◆ TASK DIRECTIONS
Nothing in the data may be altered, so output all of it exactly.

◆ EXERCISE INPUT
(** X12. add_item with a non-empty name, a price that parses to a float
    that is neither zero nor NaN and a category that parses to a non-zero
    64-bit integer stores exactly one new menu item, with a fresh id, the
    given description, the image default.jpg and the parsed price and
    category; the item is then found under its id, so it can be added to
    a cart. *)
Theorem add_item_stores
    (form : gmap string string) (w : World) (u : User)
    (name : string) (price : float) (cid : Z) :
  admin_session w u ->
  form !! "name" = Some name -> name <> "" ->
  builtin_float (form !! "price") = Ok price ->
  PrimFloat.eqb price 0 = false -> PrimFloat.eqb price price = true ->
  builtin_int (form !! "category_id") = Ok cid ->
  cid <> 0 -> - 2 ^ 63 <= cid < 2 ^ 63 ->
  let item := {| mi_id := next_id mi_id (menu_items (db w)); mi_name := name;
                 mi_description := form !! "description"; mi_price := price;
                 mi_image := Some "default.jpg"; mi_category_id := cid |} in
  let w' := snd (add_item form w) in
  fst (add_item form w) = Redirect "admin_menu" None /\
  flashes w' = flashes w ++ [("Menu item added successfully", "success")] /\
  menu_items (db w') = menu_items (db w) ++ [item] /\
  query_get mi_id (menu_items (db w')) (mi_id item) = Some item /\
  Forall (fun i => mi_id i <> mi_id item) (menu_items (db w)) /\
  users (db w') = users (db w) /\ categories (db w') = categories (db w) /\
  orders (db w') = orders (db w) /\ order_items (db w') = order_items (db w) /\
  session w' = session w.
Proof.
  intros Hadm Hn Hne Hp Hpz Hreal Hc Hcz Hfit. cbv zeta. unfold add_item.
  rewrite (admin_required_admin _ _ _ Hadm), Hp, Hc, Hn.
  assert (Hg : negb (truthy_str (Some name)) || negb (truthy_float price)
               || negb (truthy_int cid) = false).
  { unfold truthy_str, truthy_float, truthy_int.
    change PrimFloat.zero with 0%float.
    apply String.eqb_neq in Hne. apply Z.eqb_neq in Hcz.
    now rewrite Hne, Hpz, Hcz. }
  rewrite Hg. unfold stored_real.
  rewrite (proj2 (fits_integer_true cid) Hfit), Hreal. simpl.
  repeat split.
  - apply (query_get_app_new mi_id (menu_items (db w))
             {| mi_id := next_id mi_id (menu_items (db w)); mi_name := name;
                mi_description := form !! "description"; mi_price := price;
                mi_image := Some "default.jpg"; mi_category_id := cid |}).
    apply (next_id_fresh mi_id).
  - eapply Forall_impl; [apply (next_id_fresh mi_id)|]. intros x Hx. simpl in Hx. lia.
Qed.

Lemma add_item_stores_witness :
  let form := soup_form "4.5" in
  let w := admin_after in
  let item := {| mi_id := next_id mi_id (menu_items (db w)); mi_name := "Soup";
                 mi_description := form !! "description"; mi_price := 4.5;
                 mi_image := Some "default.jpg"; mi_category_id := 1 |} in
  let w' := snd (add_item form w) in
  fst (add_item form w) = Redirect "admin_menu" None /\
  flashes w' = flashes w ++ [("Menu item added successfully", "success")] /\
  menu_items (db w') = menu_items (db w) ++ [item] /\
  query_get mi_id (menu_items (db w')) (mi_id item) = Some item /\
  Forall (fun i => mi_id i <> mi_id item) (menu_items (db w)) /\
  users (db w') = users (db w) /\ categories (db w') = categories (db w) /\
  orders (db w') = orders (db w) /\ order_items (db w') = order_items (db w) /\
  session w' = session w.
Proof.
  apply (add_item_stores (soup_form "4.5") admin_after sample_admin "Soup" 4.5 1);
    try reflexivity; try discriminate; try lia.
  vm_compute. repeat split.
Defined.

(** What the commit of add_item refuses, on the sample store: a price of
    NaN, a category id of 2^63; and what the conversions refuse: input
    padded with a byte that is no white space to float() and int(). *)
Example add_item_refused_inputs :
  fst (add_item (soup_form "nan") admin_after) = Raise SqlIntegrityError /\
  fst (add_item (<["name" := "Soup"]>
                   (<["price" := "4.5"]> {["category_id" := "9223372036854775808"]}))
                admin_after) = Raise OverflowError /\
  fst (add_item (soup_form (String (ascii_of_nat 28) "4.5")) admin_after)
    = Raise ValueError /\
  menu_items (db (snd (add_item (soup_form "nan") admin_after)))
    = menu_items (db admin_after).
Proof. vm_compute. repeat split. Qed.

◆ WRITTEN REPLY
(** X12. add_item with a non-empty name, a price that parses to a float
    that is neither zero nor NaN and a category that parses to a non-zero
    64-bit integer stores exactly one new menu item, with a fresh id, the
    given description, the image default.jpg and the parsed price and
    category; the item is then found under its id, so it can be added to
    a cart. *)
Theorem add_item_stores
    (form : gmap string string) (w : World) (u : User)
    (name : string) (price : float) (cid : Z) :
  admin_session w u ->
  form !! "name" = Some name -> name <> "" ->
  builtin_float (form !! "price") = Ok price ->
  PrimFloat.eqb price 0 = false -> PrimFloat.eqb price price = true ->
  builtin_int (form !! "category_id") = Ok cid ->
  cid <> 0 -> - 2 ^ 63 <= cid < 2 ^ 63 ->
  let item := {| mi_id := next_id mi_id (menu_items (db w)); mi_name := name;
                 mi_description := form !! "description"; mi_price := price;
                 mi_image := Some "default.jpg"; mi_category_id := cid |} in
  let w' := snd (add_item form w) in
  fst (add_item form w) = Redirect "admin_menu" None /\
  flashes w' = flashes w ++ [("Menu item added successfully", "success")] /\
  menu_items (db w') = menu_items (db w) ++ [item] /\
  query_get mi_id (menu_items (db w')) (mi_id item) = Some item /\
  Forall (fun i => mi_id i <> mi_id item) (menu_items (db w)) /\
  users (db w') = users (db w) /\ categories (db w') = categories (db w) /\
  orders (db w') = orders (db w) /\ order_items (db w') = order_items (db w) /\
  session w' = session w.
Proof.
  intros Hadm Hn Hne Hp Hpz Hreal Hc Hcz Hfit. cbv zeta. unfold add_item.
  rewrite (admin_required_admin _ _ _ Hadm), Hp, Hc, Hn.
  assert (Hg : negb (truthy_str (Some name)) || negb (truthy_float price)
               || negb (truthy_int cid) = false).
  { unfold truthy_str, truthy_float, truthy_int.
    change PrimFloat.zero with 0%float.
    apply String.eqb_neq in Hne. apply Z.eqb_neq in Hcz.
    now rewrite Hne, Hpz, Hcz. }
  rewrite Hg. unfold stored_real.
  rewrite (proj2 (fits_integer_true cid) Hfit), Hreal. simpl.
  repeat split.
  - apply (query_get_app_new mi_id (menu_items (db w))
             {| mi_id := next_id mi_id (menu_items (db w)); mi_name := name;
                mi_description := form !! "description"; mi_price := price;
                mi_image := Some "default.jpg"; mi_category_id := cid |}).
    apply (next_id_fresh mi_id).
  - eapply Forall_impl; [apply (next_id_fresh mi_id)|]. intros x Hx. simpl in Hx. lia.
Qed.

Lemma add_item_stores_witness :
  let form := soup_form "4.5" in
  let w := admin_after in
  let item := {| mi_id := next_id mi_id (menu_items (db w)); mi_name := "Soup";
                 mi_description := form !! "description"; mi_price := 4.5;
                 mi_image := Some "default.jpg"; mi_category_id := 1 |} in
  let w' := snd (add_item form w) in
  fst (add_item form w) = Redirect "admin_menu" None /\
  flashes w' = flashes w ++ [("Menu item added successfully", "success")] /\
  menu_items (db w') = menu_items (db w) ++ [item] /\
  query_get mi_id (menu_items (db w')) (mi_id item) = Some item /\
  Forall (fun i => mi_id i <> mi_id item) (menu_items (db w)) /\
  users (db w') = users (db w) /\ categories (db w') = categories (db w) /\
  orders (db w') = orders (db w) /\ order_items (db w') = order_items (db w) /\
  session w' = session w.
Proof.
  apply (add_item_stores (soup_form "4.5") admin_after sample_admin "Soup" 4.5 1);
    try reflexivity; try discriminate; try lia.
  vm_compute. repeat split.
Defined.

(** What the commit of add_item refuses, on the sample store: a price of
    NaN, a category id of 2^63; and what the conversions refuse: input
    padded with a byte that is no white space to float() and int(). *)
Example add_item_refused_inputs :
  fst (add_item (soup_form "nan") admin_after) = Raise SqlIntegrityError /\
  fst (add_item (<["name" := "Soup"]>
                   (<["price" := "4.5"]> {["category_id" := "9223372036854775808"]}))
                admin_after) = Raise OverflowError /\
  fst (add_item (soup_form (String (ascii_of_nat 28) "4.5")) admin_after)
    = Raise ValueError /\
  menu_items (db (snd (add_item (soup_form "nan") admin_after)))
    = menu_items (db admin_after).
Proof. vm_compute. repeat split. Qed.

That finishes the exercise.